すべての県議会議員が斎藤知事に辞職を迫る中で、斎藤知事は物価高対策などを盛り込んだ約100億円の補正予算を9月県議会でしっかりと成立させることが役割であるとして、辞職要求を退けた。

「県民のために」を最優先する斎藤知事の姿勢は間違っていない。

県議会各派は、議会初日の19日に斎藤知事の不信任決議案を提出して、その日のうちに可決してしまおうとしている。

補正予算など県民生活に直結する重要案件はすべてその日中に処理する方向で調整している。

斎藤知事の提案説明が行われたあと、各常任委員会に付託して、採決まで行う。

その後、再び県議会本会議に持ち返って、補正予算、災害対応など重要案件を可決する段取りだというのだ。

普段の県議会であれば少なくとも1週間程度は掛かる日程を、たった1日ですべて行うことになる。

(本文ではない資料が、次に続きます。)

(** A reference is dropped. *)
Lemma hides_remove c0 c Q a c0' :
  hides c0 c Q → in_use (slab c0) a (ith c0 a) → free_room c0 a →
  (u16 (refcount (ith c0 a) - 1) = 0 → a ≠ 0 ∧ ∀ id, (id < LARGEST_ID)%nat → a ∉ Q id) →
  do_item_remove st c0 a = Some c0' →
  ∃ c', do_item_remove st c a = Some c' ∧ hides c0' c' Q ∧ (∀ b, in_crawlers b → ith c' b = ith c b) ∧
    (u16 (refcount (ith c0 a) - 1) = 0 → Item.slabs_clsid (ith c' a) = 0).
Proof using Hbase.
  intros H Hu Hroom Hun. pose proof (u_held _ _ _ Hu) as Hheld. pose proof (u_valid _ _ _ Hu) as Hv.
  assert (¬ in_crawlers a) as Hna by (apply (hi_static _ _ _ H _ a Hv); apply Hheld).
  assert (∀ i, valid (slab c0) i → a ∉ free_list (slab c0) i) as Hfr.
  { intros i Hi. by apply (held_not_free (slab_settings st) _ (clsid_of (ith c0 a))); [apply H|..]. }
  destruct (payload_ntotal _ _ (hi_payload _ _ _ H a Hna)) as (_ & _ & Efl & Erf & _).
  unfold do_item_remove. unfold has_flag. rewrite Efl, Erf. intros [-> [-> E]%assert_some]%assert_some. cbn [assert_ mbind option_bind].
  pose proof (hides_refcount c0 c Q a (-1) H Hna Hfr) as H1. cbv zeta in H1. change (?x + -1) with (x - 1) in H1.
  fold (refcount_decr c0 a) (refcount_decr c a) in H1.
  assert (ith (refcount_decr c0 a) a = set_refcount (u16 (refcount (ith c0 a) - 1)) (ith c0 a)) as I0 by (unfold refcount_decr; by rewrite ith_set_eq).
  assert (ith (refcount_decr c a) a = set_refcount (u16 (refcount (ith c a) - 1)) (ith c a)) as I1 by (unfold refcount_decr; by rewrite ith_set_eq).
  assert (∀ b, in_crawlers b → ith (refcount_decr c a) b = ith c b) as Hcr.
  { intros b Hb. apply ith_set_ne. by intros <-. }
  rewrite I0 in E. rewrite I1. cbn [refcount set_refcount] in E |- *. rewrite Erf.
  destruct (Z.eqb_spec (u16 (refcount (ith c0 a) - 1)) 0) as [Hz|Hz].
  - destruct (Hun Hz) as [Ha0 Hq].
    assert (same_held (slab c0) (slab (refcount_decr c0 a))) as Hsh.
    { apply same_held_free; [apply H|]. intros i b Hi Hb. change (ith (refcount_decr c0 a) b = ith c0 b).
      unfold refcount_decr. rewrite ith_set_ne; [done|]. intros <-. by apply (Hfr i). }
    assert (in_use (slab (refcount_decr c0 a)) a (ith (refcount_decr c0 a) a)) as Hu1.
    { eapply in_use_held; [done|]. rewrite I0. by eapply in_use_same; [|exact Hu]. }
    destruct (hides_item_free _ _ Q a c0' H1 Hu1) as (c' & E' & H' & Hcl & Hcr'); try done.
    { unfold free_room. rewrite I0. done. }
    exists c'. split_and!; [done|done| |done]. intros b Hb. rewrite Hcr' by done. by apply Hcr.
  - injection E as <-. eexists. by split_and!.
Qed.

Lemma set_list_other (Q : nat → list Z) id l i : i ≠ id → set_list Q id l i = Q i.
Proof using. intros Hi. unfold set_list. by rewrite decide_False. Qed.

Lemma set_list_eq (Q : nat → list Z) id l : set_list Q id l id = l.
Proof using. unfold set_list. by rewrite decide_True. Qed.

(** An item is unlinked. *)
Lemma hides_unlink c0 c Q a id q1 q2 hv c0' :
  hides c0 c Q → (id < LARGEST_ID)%nat → in_use (slab c0) a (ith c0 a) → free_room c0 a → a ≠ 0 →
  has_flag (ith c0 a) ITEM_LINKED = true → Q id = q1 ++ a :: q2 → qid c0 a = id →
  do_item_unlink st c0 a hv = Some c0' →
  ∃ c', do_item_unlink st c a hv = Some c' ∧ hides c0' c' (set_list Q id (q1 ++ q2)) ∧
    ∀ b, in_crawlers b → payload (ith c' b) = payload (ith c b).
Proof using Hbase.
  intros H Hid Hu Hroom Ha0 Hlk HQ Hq. pose proof (u_held _ _ _ Hu) as Hheld. pose proof (u_valid _ _ _ Hu) as Hv.
  assert (¬ in_crawlers a) as Hna by (apply (hi_static _ _ _ H _ a Hv); apply Hheld).
  assert (∀ i, valid (slab c0) i → a ∉ free_list (slab c0) i) as Hfr.
  { intros i Hi. by apply (held_not_free (slab_settings st) _ (clsid_of (ith c0 a))); [apply H|..]. }
  destruct (payload_ntotal _ _ (hi_payload _ _ _ H a Hna)) as (_ & _ & Efl & _ & _).
  unfold do_item_unlink. assert (has_flag (ith c a) ITEM_LINKED = has_flag (ith c0 a) ITEM_LINKED) as -> by (unfold has_flag; by rewrite Efl).
  rewrite Hlk. set (c1 := set_item c a (clear_flag ITEM_LINKED)). set (d1 := set_item c0 a (clear_flag ITEM_LINKED)).
  pose proof (hides_unlinked c0 c Q a H Hna Hfr) as H1. fold c1 d1 in H1.
  destruct (payload_ntotal _ _ (hi_payload _ _ _ H1 a Hna)) as (Ent & _ & _ & _ & Ekey).
  destruct (hi_stats _ _ _ H1) as (S1 & S2 & S3 & _). rewrite Ent, S1, S2, S3.
  match goal with |- context [with_stats d1 ?x ?y ?z] => pose proof (hides_stats d1 c1 Q x y z H1) as H2;
    set (d2 := with_stats d1 x y z) in *; set (c2 := with_stats c1 x y z) in * end.
  change (key (ith c2 a)) with (key (ith c1 a)). change (key (ith d2 a)) with (key (ith d1 a)). rewrite Ekey, (hi_table _ _ _ H2).
  destruct (assoc_delete _ _ _) as [t|]; [|done]. cbn [mbind option_bind].
  apply (hides_table _ _ _ t) in H2. set (d3 := with_table d2 t) in *. set (c3 := with_table c2 t) in *.
  assert (ith d3 a = clear_flag ITEM_LINKED (ith c0 a)) as I3 by apply (ith_set_eq c0).
  destruct (do_item_unlink_q d3 a) as [d4|] eqn:E4; [|done]. cbn [mbind option_bind]. intros E.
  destruct (hides_unlink_q d3 c3 Q a id q1 q2 d4 H2 Hid Hna HQ) as (c4 & -> & H4 & Hp4); [unfold qid; rewrite I3; done|done|].
  cbn [mbind option_bind]. destruct (unlink_q_payload _ _ _ E4) as [Hp0 _].
  destruct (payload_fields _ _ (Hp0 a)) as (_ & Hr4 & Hf4 & Hc4 & _). rewrite I3 in Hr4, Hf4, Hc4. cbn in Hr4, Hc4.
  assert (same_held (slab c0) (slab d4)) as Hsh.
  { revert E4. unfold do_item_unlink_q. intros [_ [_ [_ [_ [= <-]]%assert_some]%assert_some]%assert_some]%assert_some.
    apply (same_held_free (slab c0)); [apply H|]. intros i b Hi Hb.
    pose proof (hi_line0 _ _ _ H2 id Hid) as Hl. rewrite HQ, reals_app, reals_real in Hl by done.
    change (hdr (cut a (mem_of_cache d3)) b = ith c0 b). rewrite (line_cut_other Hl).
    - change (ith d1 b = ith c0 b). apply ith_set_ne. intros <-. by apply (Hfr i).
    - rewrite <-(reals_real a), <-reals_app, <-HQ, elem_of_reals by done. intros [Hb' _]. by apply (hi_busy _ _ _ H id i b). }
  assert (in_use (slab d4) a (ith d4 a)) as Hu4.
  { eapply in_use_held; [done|]. eapply in_use_same; [|exact Hu].
    destruct (payload_use _ _ (Hp0 a)) as (P1 & P2 & P3), (clear_linked_use (ith c0 a)) as (P4 & P5 & P6).
    rewrite I3 in P1, P2, P3. split_and!; congruence. }
  assert (clsid_of (ith d4 a) = clsid_of (ith c0 a)) as Hcl4 by (unfold clsid_of, ITEM_clsid; by rewrite Hc4).
  destruct (hides_remove d4 c4 _ a c0' H4 Hu4) as (c' & -> & H' & Hcr & _); [| |done|].
  { unfold free_room in *. rewrite Hcl4. unfold cls. by destruct Hsh as (_ & -> & _). }
  { intros _. split; [done|]. intros i Hi Hin. pose proof (ln_nodup _ _ _ _ (hi_line _ _ _ H id Hid)) as Hnd.
    destruct (decide (i = id)) as [->|Hne].
    - rewrite set_list_eq in Hin. rewrite HQ in Hnd. apply list.NoDup_app in Hnd as (_ & Hdj & [Hn2 _]%list.NoDup_cons).
      apply elem_of_app in Hin as [Hin|Hin]; [|done]. apply (Hdj a Hin). by left.
    - rewrite set_list_other in Hin by done. apply Hne. apply (hi_apart _ _ _ H i id a); try done.
      rewrite HQ, elem_of_app. right. by left. }
  exists c'. split_and!; [done|done|]. intros b Hb. rewrite Hcr by done. rewrite Hp4. change (ith c3 b) with (ith c1 b).
  unfold c1. rewrite ith_set_ne; [done|]. by intros <-.
Qed.
(* ===== verification/Crawler.v ===== *)
(** The LRU crawler: [extra/KVS-DRAM-Cache/crawler.c].

    A crawl walks the LRU queues from their tails to their heads and hands every item nobody
    else works on to a module: one removes the items that have expired and keeps statistics of
    the others, one writes a line for every item to a client.  The crawlers of the queues take
    turns, one item each. *)

From stdpp Require Import strings.
From S2P Require Import Prelude Item Slabs Assoc Items Itoa ItemFrame ItemInv Bipbuffer Util Tokenize Command CrawlQueue.

(** ** Data *)

(** The fields of [crawler] that are not those of an item. *)
Record crawler := mkCrawler {
  remaining : Z;
  reclaimed : Z;
  unfetched : Z;
  checked : Z
}.

#[global] Instance crawler_inhabited : Inhabited crawler := populate (mkCrawler 0 0 0 0).

Record crawlerstats_t := mkCrawlerstats {
  histo : list Z;
  ttl_hourplus : Z;
  noexp : Z;
  s_reclaimed : Z;
  seen : Z;
  start_time : Z;
  end_time : Z;
  run_complete : bool
}.

#[global] Instance crawlerstats_inhabited : Inhabited crawlerstats_t := populate (mkCrawlerstats [] 0 0 0 0 0 0 false).

Record crawler_expired_data := mkExpiredData {
  crawlerstats : list crawlerstats_t;
  d_start_time : Z;
  d_end_time : Z;
  crawl_complete : bool;
  is_external : bool
}.

(** [crawler_client_t]: the output buffer and the place in it to write to. *)
Record crawler_client_t := mkClient { c_buf : bipbuf; c_cbuf : Z }.

Inductive crawler_run_type := CRAWLER_AUTOEXPIRE | CRAWLER_EXPIRED | CRAWLER_METADUMP.

#[global] Instance crawler_run_type_eq_dec : EqDecision crawler_run_type.
Proof. solve_decision. Defined.

(** The counters of [itemstats[i]] a crawl adds to. *)
Record crawl_counts := mkCounts { crawler_reclaimed : Z; expired_unfetched : Z; crawler_items_checked : Z }.

#[global] Instance crawl_counts_inhabited : Inhabited crawl_counts := populate (mkCounts 0 0 0).

(** What a call of [poll] on the client's socket finds: an error, nothing within a second, or
    the events.  [pollin] tells whether the read finds the connection closed; [pollout] what
    the socket does with a write. *)
Inductive write_result := Accepts (n : Z) | WouldBlock | WriteError.
Record revents := mkRevents { pollin : option bool; pollhup : bool; pollout : option write_result }.
Inductive poll_result := PollError | PollTimeout | PollEvents (r : revents).

(** The state of the crawler thread. *)
Record crawl_state := mkCrawl {
  cs_cache : cache;
  crawlers : list crawler;
  crawler_count : Z;
  active_mod : option crawler_run_type;        (* [active_crawler_mod.mod] *)
  active_crawler_type : crawler_run_type;
  active_data : option crawler_expired_data;   (* [active_crawler_mod.data] *)
  client : option crawler_client_t;            (* [active_crawler_mod.c] *)
  lru_crawler_running : bool;
  lru_crawler_starts : Z;
  block_ae_until : Z;
  counts : list crawl_counts;
  polls : nat → poll_result;                   (* what the next calls of [poll] will find *)
  client_sent : bytes                          (* what the client has been sent *)
}.
Lemma crawl_loop_ok k : ∀ w ph log,
  crawling w ph → P w log → short k ph →
  ∃ w' ph', crawl_loop hash base busy patience m k w = Answer w' ∧ crawling w' ph' ∧ P w' (log ++ loop_log k ph) ∧
    (∀ id, id ∈ crawl_ids → ph' id = steps stays k (ph id)) ∧ (∀ id, id ∉ crawl_ids → ph' id = ph id) ∧ crawler_count w' = 0.
Proof using laws Hbase.
  induction k as [|k IH]; intros w ph log Hw HP Hsh; cbn [crawl_loop]; pose proof (cw_count _ _ Hw) as Hcnt.
  - assert (count_walking ph = 0%nat) as H0.
    { unfold count_walking. revert Hsh. unfold short. generalize crawl_ids as ids. induction ids as [|i ids IHi]; intros Hsh; [done|].
      cbn [List.filter]. pose proof (Hsh i ltac:(by left)) as Hi. destruct (ph i); [|lia]. cbn [walking]. apply IHi. intros j Hj. apply Hsh. by right. }
    rewrite Hcnt, H0. cbn [Z.of_nat Z.eqb]. exists w, ph. cbn [loop_log]. rewrite app_nil_r. split_and!; try done. by rewrite Hcnt, H0.
  - destruct (Z.eqb_spec (crawler_count w) 0) as [Hz|Hz].
    { rewrite Hcnt in Hz. assert (count_walking ph = 0%nat) as H0 by lia. pose proof (no_walkers ph H0) as Hno.
      exists w, ph. rewrite loop_log_idle by done. rewrite app_nil_r. split_and!; try done; [|by rewrite Hcnt, H0].
      intros id Hid. specialize (Hno id Hid). destruct (ph id); [|done]. by rewrite steps_idle. }
    fold crawl_ids. destruct (crawl_pass_ok crawl_ids w ph log Hw HP) as (w1 & ph1 & -> & Hw1 & HP1 & Hn1 & Ho1); [apply NoDup_seq|done|].
    cbn [mbind answer_bind]. destruct (IH w1 ph1 _ Hw1 HP1) as (w' & ph' & -> & Hw' & HP' & Hn' & Ho' & Hc').
    { intros id Hid. rewrite Hn1 by done. specialize (Hsh id Hid). destruct (ph id) as [|r [|b todo] v]; [done|done|].
      cbn [next_phase]. destruct (stops r v); [done|]. cbn [length] in Hsh. lia. }
    exists w', ph'. split_and!; try done.
    + cbn [loop_log]. rewrite (loop_log_ext k _ ph1), (assoc_L (++)); [done|]. intros id Hid. by rewrite Hn1.
    + intros id Hid. rewrite Hn', Hn1 by done. done.
    + intros id Hid. by rewrite Ho', Ho1.
Qed.

(** The items of the queues that were handed to the module. *)
Definition seen_of (p : phase) : list Z := List.filter examined (visited p).
Definition seen_all (ph : nat → phase) : list Z := concat ((λ id, seen_of (ph id)) <$> crawl_ids).

Lemma seen_next p : seen_of (next_phase stays p) = handed p ++ seen_of p.
Proof using. unfold seen_of, handed. rewrite next_met. destruct (met p); [|done]. cbn [List.filter]. by destruct (examined z). Qed.

Lemma pass_seen ph : pass_log ph ++ seen_all ph ≡ₚ seen_all (λ id, next_phase stays (ph id)).
Proof using.
  unfold pass_log, seen_all. generalize crawl_ids as ids. induction ids as [|i ids IH]; [done|].
  cbn [fmap list_fmap concat]. rewrite seen_next, <-IH. unfold fmap. solve_Permutation.
Qed.

Lemma loop_seen k : ∀ ph, loop_log k ph ++ seen_all ph ≡ₚ seen_all (λ id, steps stays k (ph id)).
Proof using.
  induction k as [|k IH]; intros ph; cbn [loop_log steps]; [done|]. rewrite <-IH, <-pass_seen.
  rewrite <-(assoc_L (++)). apply Permutation_app_swap_app.
Qed.

(** *** The start *)

Lemma start_class_ok w ph id r l v :
  crawling w ph → id ∈ crawl_ids → ph id = Idle l v → 0 ≤ r →
  ∃ w', do_lru_crawler_start base w id r = Some (w', 1) ∧ crawling w' (set_phase ph id (Walking r (rev l) [])) ∧
    same_module w w' ∧ active_mod w' = active_mod w.
Proof using Hbase.
  intros Hw Hin Hph Hr. pose proof (crawl_ids_lt id Hin) as Hid. pose proof Hw as [(c0 & [H HI Hpay]) Hphase Hc Hl Hfine].
  pose proof (Hphase id Hid) as Hf. rewrite Hph in Hf. cbn [phase_ok] in Hf. unfold do_lru_crawler_start. rewrite Hf. cbn [Z.eqb].
  set (f := λ i : stritem, _). set (c1 := set_item (cs_cache w) (crawler_at id) f).
  assert (crawler_at id ∉ queue_of id (ph id)) as Hnq.
  { rewrite Hph. cbn [queue_of]. intros Hq. destruct (inv_queued st hash _ c0 _ (crawler_at id) id HI Hid) as ([Hv Hh _ _ _] & _); [by rewrite Hph|].
    apply (hi_static _ _ _ _ _ H _ _ Hv (proj1 Hh)). by apply crawler_at_in. }
  assert (hides base st c0 c1 (λ i, queue_of i (ph i))) as H1 by (apply hides_set_crawler; [done|done|by right]).
  assert (ith c1 (crawler_at id) = f (ith (cs_cache w) (crawler_at id))) as Hcr by apply ith_set_eq.
  assert (enabled base c1 id) as Hen by (split; rewrite ?Hcr; try done; unfold qid; rewrite Hcr; cbn; lia).
  destruct (linktail_ok base st Hbase c0 c1 _ id H1 Hid Hnq Hen) as (c2 & E2 & H2 & Hp2).
  match goal with |- context [do_item_linktail_q ?x _] => change x with c1 end. rewrite E2. cbn [mbind option_bind].
  assert (∀ j, (j < LARGEST_ID)%nat → j ≠ id → payload (ith c2 (crawler_at j)) = payload (ith (cs_cache w) (crawler_at j))) as Hoth.
  { intros j Hj Hji. rewrite Hp2. unfold c1. rewrite ith_set_ne; [done|]. intros E. apply Hji. by apply (crawler_at_inj base). }
  eexists. split; [done|]. split; [|done]. split.
  - exists c0. eapply ghost_queues; [exact H2|exact HI|..|exact Hpay].
    + intros j Hj. destruct (decide (j = id)) as [->|Hne].
      * rewrite set_list_eq, set_phase_eq, Hph. cbn [queue_of]. by rewrite rev_involutive.
      * by rewrite set_list_other, set_phase_ne.
    + intros j Hj. destruct (decide (j = id)) as [->|Hne]; [|by rewrite set_phase_ne].
      rewrite set_phase_eq, Hph. cbn [items_of]. unfold kept. by rewrite rev_involutive, app_nil_r.
  - intros j Hj. cbn [cs_cache set_running set_crawlers set_cache crawlers upd_crawler].
    destruct (decide (j = id)) as [->|Hne].
    + rewrite set_phase_eq. cbn [phase_ok cs_cache set_running set_crawlers set_cache crawlers upd_crawler].
      rewrite list_lookup_total_insert_eq by (rewrite Hl; done). cbn [remaining length]. split_and!; [|by destruct (Z.eqb_spec r 0); [subst|lia]|done|lia].
      destruct Hen as [A1 A2 A3]. destruct (payload_fields _ _ (Hp2 (crawler_at id))) as (_ & _ & Hff & Hcl & _).
      destruct (payload_refcount _ _ (Hp2 (crawler_at id))) as (_ & _ & Hn & _).
      split; [by rewrite Hff|by rewrite Hn|unfold qid in *; by rewrite Hcl].
    + rewrite set_phase_ne by done. apply (phase_frame w); [by apply Hoth| |by apply Hphase].
      cbn [crawlers set_running set_crawlers set_cache upd_crawler]. by rewrite list_lookup_total_insert_ne.
  - change (crawler_count w + 1 = Z.of_nat (count_walking (set_phase ph id (Walking r (rev l) [])))). rewrite Hc.
    rewrite (count_off (set_phase ph id (Walking r (rev l) [])) id Hin ltac:(by rewrite set_phase_eq) l v).
    unfold count_walking. rewrite (count_ext (λ i, walking (set_phase (set_phase ph id _) id _ i)) (λ i, walking (ph i))); [lia|].
    intros j _. destruct (decide (j = id)) as [->|]; [by rewrite set_phase_eq, Hph|by rewrite !set_phase_ne].
  - cbn [crawlers set_running set_crawlers set_cache upd_crawler]. by rewrite length_insert.
  - intros j b Hj. destruct (decide (j = id)) as [->|Hne]; [|rewrite set_phase_ne by done; by apply Hfine].
    rewrite set_phase_eq. cbn [items_of]. unfold kept. rewrite rev_involutive, app_nil_r. intros Hb. apply (Hfine id); [done|]. by rewrite Hph.
Qed.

あまりにもイレギュラーな緊急対応と言える。

どんなにスピードアップを図っても県議会の審議は深夜に及ぶことになる可能性が高い。

そのあと、斎藤知事に対する不信任決議案を提出して、採決して可決させるのである。

「県議会解散」なら百条委も解散してしまう

不信任決議案が可決されれば、知事は10日以内に議会を解散させるか、辞職しなければならない。

斎藤知事がこれまですべての県会議員による辞職要求を撥ねつけてきたことを踏まえると、不信任決議を突きつけられたからといって、自ら辞職するという選択肢はないだろう。ふつうに考えれば、斎藤知事は議会解散に踏み切る可能性のほうが高い。

県議会議員選挙には16億円程度の費用が掛かるとメディアは牽制するが、すべて兵庫県内で費消される予算である。県民が注目する大イベントでもあり、その費用対効果は大きい。

いちばん重要なのは、県議会解散となれば、斎藤知事のパワハラ疑惑などを調査してきた県議会特別委員会の百条委員会が自動的に解散してしまうことだ。

「兵庫県議会インターネット配信」YouTubeチャンネルより

9月6日の百条委員会で答弁する斎藤知事

10月24、25日に予定されている百条委員会は開かれなくなる。

斎藤知事が県議会を解散させると、40日以内に県議選が行われる。

選挙戦を経て、新たな県議86人による県議会臨時会が開かれ、そこで、知事不信任の決議を行い、今度は過半数の賛成で斎藤知事の失職が決まる。

斎藤知事が辞めたあと、県議会があらためて百条委員会を設置するかはわからない。

百条委員会を設置するかどうかは、新たな県議会議員が決めることとなるからだ。